◆ **Exercise**:
The line with "(enrolled (v_route_open s)" marks the start; write out that line and all following lines through the end of the listing, exactly.

◆ **The records**:
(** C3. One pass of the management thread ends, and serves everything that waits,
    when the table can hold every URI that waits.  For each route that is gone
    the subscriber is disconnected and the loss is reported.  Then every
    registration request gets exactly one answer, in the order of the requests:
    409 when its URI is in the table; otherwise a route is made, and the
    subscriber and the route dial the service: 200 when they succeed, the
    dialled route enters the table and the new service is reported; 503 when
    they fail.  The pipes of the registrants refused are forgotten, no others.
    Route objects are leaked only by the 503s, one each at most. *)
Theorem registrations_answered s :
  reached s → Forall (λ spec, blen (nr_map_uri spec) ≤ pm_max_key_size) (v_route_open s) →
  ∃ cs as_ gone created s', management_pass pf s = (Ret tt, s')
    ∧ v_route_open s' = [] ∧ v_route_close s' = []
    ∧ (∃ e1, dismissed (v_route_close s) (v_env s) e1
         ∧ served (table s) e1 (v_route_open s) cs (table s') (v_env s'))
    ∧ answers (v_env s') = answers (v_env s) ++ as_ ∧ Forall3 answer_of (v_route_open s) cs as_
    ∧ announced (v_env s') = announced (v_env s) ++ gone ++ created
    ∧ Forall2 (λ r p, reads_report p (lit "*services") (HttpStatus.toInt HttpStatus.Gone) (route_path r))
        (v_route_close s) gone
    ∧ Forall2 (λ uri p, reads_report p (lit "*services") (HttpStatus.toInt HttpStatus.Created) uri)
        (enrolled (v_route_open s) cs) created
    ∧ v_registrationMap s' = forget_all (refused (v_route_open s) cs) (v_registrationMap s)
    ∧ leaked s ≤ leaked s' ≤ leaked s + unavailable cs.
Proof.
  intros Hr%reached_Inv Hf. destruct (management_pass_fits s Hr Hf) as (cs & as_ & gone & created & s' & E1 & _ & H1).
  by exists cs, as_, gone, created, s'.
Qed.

◆ **Answer box**:
        (enrolled (v_route_open s) cs) created
    ∧ v_registrationMap s' = forget_all (refused (v_route_open s) cs) (v_registrationMap s)
    ∧ leaked s ≤ leaked s' ≤ leaked s + unavailable cs.
Proof.
  intros Hr%reached_Inv Hf. destruct (management_pass_fits s Hr Hf) as (cs & as_ & gone & created & s' & E1 & _ & H1).
  by exists cs, as_, gone, created, s'.
Qed.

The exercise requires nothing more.